┌─ DATA IN THIS EXERCISE

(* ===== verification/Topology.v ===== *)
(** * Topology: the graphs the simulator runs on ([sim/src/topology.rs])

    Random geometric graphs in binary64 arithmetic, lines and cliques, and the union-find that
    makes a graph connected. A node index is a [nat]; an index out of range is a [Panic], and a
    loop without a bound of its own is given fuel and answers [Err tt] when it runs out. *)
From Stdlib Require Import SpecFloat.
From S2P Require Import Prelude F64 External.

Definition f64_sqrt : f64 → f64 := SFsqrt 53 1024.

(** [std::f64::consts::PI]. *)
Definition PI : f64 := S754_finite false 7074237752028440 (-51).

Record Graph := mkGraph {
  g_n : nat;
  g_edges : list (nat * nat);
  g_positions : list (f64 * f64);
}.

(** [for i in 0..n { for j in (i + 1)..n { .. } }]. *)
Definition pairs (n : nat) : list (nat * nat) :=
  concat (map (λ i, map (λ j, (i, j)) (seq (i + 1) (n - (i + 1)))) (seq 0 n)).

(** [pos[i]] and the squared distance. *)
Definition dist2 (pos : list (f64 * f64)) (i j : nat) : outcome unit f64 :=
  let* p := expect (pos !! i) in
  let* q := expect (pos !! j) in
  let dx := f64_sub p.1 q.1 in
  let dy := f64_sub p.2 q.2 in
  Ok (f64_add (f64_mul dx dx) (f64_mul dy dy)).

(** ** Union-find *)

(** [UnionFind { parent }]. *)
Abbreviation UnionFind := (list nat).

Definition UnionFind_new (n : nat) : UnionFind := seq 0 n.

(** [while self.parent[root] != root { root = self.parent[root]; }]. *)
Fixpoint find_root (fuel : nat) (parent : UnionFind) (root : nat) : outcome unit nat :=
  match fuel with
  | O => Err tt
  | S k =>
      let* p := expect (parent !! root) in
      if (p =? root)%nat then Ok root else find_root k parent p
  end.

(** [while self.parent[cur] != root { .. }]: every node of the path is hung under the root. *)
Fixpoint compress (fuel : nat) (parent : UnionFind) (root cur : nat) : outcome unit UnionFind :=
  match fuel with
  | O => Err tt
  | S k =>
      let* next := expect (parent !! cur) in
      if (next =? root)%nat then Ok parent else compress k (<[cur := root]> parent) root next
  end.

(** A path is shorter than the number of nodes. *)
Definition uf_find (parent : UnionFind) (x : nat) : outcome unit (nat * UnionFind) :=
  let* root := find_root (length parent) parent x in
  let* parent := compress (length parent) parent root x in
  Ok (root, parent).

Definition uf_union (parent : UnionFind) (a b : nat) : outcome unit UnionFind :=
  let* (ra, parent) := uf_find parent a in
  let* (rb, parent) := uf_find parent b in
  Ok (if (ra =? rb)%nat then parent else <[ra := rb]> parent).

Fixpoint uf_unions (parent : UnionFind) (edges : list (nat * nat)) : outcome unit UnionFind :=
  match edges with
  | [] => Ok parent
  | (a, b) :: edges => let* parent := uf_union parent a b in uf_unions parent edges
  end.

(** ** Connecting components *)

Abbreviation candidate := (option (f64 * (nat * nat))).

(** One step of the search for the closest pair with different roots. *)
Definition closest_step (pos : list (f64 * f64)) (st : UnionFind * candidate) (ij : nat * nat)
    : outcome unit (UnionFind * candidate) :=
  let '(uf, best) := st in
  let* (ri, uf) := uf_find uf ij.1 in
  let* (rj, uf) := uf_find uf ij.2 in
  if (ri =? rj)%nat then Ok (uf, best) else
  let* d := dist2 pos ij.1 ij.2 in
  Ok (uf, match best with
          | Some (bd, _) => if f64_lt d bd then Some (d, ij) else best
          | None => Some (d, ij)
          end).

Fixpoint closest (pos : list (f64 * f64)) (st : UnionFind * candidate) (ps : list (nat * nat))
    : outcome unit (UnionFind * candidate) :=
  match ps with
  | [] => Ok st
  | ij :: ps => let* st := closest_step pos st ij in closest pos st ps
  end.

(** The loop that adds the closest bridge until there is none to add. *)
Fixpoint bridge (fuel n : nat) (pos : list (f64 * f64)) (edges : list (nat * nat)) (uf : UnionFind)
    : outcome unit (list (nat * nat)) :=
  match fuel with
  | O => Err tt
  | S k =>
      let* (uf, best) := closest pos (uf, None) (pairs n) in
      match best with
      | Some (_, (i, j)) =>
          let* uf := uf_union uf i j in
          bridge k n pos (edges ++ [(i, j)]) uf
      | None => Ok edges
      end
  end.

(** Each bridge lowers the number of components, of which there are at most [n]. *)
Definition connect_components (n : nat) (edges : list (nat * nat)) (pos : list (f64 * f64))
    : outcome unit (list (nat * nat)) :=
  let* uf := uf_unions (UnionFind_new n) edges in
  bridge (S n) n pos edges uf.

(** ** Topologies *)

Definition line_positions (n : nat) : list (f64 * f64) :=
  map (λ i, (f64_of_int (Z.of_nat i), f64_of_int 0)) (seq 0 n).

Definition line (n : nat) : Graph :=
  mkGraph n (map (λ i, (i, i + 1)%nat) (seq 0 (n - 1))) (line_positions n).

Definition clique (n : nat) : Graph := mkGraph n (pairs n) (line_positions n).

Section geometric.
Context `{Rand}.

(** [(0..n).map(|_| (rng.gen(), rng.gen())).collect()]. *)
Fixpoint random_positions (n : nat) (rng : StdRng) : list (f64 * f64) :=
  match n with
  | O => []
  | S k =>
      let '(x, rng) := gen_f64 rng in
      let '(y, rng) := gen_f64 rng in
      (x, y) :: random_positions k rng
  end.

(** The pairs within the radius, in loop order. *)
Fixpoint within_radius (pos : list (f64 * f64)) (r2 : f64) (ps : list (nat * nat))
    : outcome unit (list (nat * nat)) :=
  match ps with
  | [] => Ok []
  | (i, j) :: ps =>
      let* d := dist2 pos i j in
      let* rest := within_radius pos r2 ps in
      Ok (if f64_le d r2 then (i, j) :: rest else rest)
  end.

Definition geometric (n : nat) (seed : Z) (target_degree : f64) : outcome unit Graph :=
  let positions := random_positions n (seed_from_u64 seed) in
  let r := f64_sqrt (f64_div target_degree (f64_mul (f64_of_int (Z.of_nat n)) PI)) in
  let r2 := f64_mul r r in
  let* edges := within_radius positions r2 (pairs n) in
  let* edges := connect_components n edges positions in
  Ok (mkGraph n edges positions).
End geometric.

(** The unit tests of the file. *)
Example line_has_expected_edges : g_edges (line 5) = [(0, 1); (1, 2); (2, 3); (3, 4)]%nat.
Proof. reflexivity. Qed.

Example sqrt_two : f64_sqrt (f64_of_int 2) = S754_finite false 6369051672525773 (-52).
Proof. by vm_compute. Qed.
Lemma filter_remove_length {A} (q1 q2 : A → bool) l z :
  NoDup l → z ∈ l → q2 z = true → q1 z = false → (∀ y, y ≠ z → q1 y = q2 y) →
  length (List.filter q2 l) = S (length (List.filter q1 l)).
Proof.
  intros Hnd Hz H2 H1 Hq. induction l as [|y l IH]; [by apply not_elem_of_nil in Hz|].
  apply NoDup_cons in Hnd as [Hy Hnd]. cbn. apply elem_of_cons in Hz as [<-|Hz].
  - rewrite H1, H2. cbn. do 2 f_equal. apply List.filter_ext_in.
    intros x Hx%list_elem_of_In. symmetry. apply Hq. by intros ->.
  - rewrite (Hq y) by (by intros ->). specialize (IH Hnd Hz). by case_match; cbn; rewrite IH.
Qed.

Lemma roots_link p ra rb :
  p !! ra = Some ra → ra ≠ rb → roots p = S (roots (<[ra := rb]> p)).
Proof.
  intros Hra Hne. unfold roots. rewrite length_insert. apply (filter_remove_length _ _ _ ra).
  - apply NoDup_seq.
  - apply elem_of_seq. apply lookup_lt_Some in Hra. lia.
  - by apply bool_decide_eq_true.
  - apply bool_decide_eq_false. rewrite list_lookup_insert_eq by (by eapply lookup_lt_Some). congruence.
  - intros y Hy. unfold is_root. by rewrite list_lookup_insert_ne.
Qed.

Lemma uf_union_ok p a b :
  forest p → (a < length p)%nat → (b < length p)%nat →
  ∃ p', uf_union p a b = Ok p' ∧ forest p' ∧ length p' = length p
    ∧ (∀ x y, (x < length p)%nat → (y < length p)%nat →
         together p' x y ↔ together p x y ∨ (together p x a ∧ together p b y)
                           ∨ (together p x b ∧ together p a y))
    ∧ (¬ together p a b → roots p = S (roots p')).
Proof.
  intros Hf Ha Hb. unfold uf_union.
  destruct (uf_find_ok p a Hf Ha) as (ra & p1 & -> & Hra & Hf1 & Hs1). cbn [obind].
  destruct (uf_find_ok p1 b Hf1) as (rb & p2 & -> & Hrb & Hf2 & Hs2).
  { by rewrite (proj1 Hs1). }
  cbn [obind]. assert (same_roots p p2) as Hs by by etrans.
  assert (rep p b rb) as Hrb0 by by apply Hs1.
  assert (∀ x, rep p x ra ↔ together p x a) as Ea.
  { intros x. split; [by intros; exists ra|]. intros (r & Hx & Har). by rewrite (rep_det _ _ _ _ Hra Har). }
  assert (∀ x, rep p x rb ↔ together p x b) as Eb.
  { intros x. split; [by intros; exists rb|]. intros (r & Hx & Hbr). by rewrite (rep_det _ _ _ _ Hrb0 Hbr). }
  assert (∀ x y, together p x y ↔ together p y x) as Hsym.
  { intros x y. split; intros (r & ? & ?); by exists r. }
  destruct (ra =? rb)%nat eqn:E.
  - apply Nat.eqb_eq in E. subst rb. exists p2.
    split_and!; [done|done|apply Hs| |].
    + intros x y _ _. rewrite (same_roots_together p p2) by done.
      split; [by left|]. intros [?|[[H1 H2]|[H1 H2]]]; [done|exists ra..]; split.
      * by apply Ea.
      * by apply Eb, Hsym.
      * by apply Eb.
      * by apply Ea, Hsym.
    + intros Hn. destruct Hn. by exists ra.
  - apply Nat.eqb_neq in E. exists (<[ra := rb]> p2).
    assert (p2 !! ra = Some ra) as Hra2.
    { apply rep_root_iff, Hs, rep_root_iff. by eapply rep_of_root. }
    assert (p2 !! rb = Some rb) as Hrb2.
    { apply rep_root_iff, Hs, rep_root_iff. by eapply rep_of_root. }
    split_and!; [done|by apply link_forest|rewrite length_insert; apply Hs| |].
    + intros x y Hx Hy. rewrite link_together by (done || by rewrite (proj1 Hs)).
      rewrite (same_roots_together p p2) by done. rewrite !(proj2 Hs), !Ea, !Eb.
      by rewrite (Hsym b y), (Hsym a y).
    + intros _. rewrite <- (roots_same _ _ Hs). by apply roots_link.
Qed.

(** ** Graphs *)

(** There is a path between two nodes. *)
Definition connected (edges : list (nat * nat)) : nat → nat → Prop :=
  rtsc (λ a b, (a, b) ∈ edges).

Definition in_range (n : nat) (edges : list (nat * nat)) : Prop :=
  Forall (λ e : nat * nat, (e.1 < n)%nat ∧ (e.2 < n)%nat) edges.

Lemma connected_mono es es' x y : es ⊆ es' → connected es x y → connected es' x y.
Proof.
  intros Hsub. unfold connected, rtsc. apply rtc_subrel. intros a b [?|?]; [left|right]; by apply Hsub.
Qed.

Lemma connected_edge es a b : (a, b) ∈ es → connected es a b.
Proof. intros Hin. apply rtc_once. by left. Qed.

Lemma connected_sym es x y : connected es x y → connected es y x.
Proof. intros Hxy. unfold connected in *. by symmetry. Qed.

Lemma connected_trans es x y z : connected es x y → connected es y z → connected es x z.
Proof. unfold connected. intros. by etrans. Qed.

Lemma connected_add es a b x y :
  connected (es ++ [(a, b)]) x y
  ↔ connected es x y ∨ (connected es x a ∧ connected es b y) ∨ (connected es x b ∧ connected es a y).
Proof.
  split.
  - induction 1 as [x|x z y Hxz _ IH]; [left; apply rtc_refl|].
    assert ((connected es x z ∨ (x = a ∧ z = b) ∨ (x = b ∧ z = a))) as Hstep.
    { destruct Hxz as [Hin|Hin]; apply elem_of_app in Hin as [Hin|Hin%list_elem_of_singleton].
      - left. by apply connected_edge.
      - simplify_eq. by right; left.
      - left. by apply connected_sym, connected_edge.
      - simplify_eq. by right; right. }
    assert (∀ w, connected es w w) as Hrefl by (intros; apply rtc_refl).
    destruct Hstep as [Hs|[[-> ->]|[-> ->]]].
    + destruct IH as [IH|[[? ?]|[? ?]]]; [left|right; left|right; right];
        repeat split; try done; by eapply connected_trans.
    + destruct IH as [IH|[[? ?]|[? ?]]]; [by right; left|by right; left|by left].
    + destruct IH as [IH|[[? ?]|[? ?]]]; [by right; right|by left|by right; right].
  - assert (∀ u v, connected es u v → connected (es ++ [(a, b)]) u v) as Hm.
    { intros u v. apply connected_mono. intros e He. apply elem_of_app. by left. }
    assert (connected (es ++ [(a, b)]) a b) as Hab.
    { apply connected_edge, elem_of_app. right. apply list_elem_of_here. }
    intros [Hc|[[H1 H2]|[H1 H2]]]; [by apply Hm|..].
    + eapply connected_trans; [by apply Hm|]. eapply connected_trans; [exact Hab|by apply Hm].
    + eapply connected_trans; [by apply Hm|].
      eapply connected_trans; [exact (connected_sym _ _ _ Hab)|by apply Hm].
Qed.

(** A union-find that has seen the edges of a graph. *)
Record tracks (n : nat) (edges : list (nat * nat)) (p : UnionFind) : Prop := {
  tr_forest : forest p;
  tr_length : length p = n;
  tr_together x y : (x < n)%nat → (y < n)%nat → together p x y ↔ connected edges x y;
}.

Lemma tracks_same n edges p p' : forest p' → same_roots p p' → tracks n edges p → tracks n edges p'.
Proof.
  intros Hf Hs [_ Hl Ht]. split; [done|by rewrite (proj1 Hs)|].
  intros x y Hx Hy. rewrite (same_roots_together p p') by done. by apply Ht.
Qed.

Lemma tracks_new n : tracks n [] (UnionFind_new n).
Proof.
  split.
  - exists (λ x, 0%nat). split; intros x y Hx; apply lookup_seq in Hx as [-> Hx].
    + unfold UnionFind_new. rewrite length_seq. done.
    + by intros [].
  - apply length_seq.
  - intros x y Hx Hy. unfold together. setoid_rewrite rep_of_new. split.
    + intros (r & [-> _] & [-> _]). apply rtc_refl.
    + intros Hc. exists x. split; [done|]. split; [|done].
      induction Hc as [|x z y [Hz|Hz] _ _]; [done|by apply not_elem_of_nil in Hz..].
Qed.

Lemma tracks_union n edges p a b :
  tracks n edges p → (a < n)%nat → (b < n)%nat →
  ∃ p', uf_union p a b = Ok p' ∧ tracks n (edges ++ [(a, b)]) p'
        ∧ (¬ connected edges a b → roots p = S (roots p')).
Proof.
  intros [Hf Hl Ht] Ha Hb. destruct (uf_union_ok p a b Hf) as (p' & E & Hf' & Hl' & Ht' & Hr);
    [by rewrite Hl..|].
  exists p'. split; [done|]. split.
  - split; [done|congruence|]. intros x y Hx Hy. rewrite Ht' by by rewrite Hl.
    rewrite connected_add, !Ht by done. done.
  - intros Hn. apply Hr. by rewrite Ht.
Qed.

└─

▸ **YOUR TASK**
Using the material above, work out how many lines hold the word "self". Reply with that number alone.

▸ **WRITTEN ANSWER**
2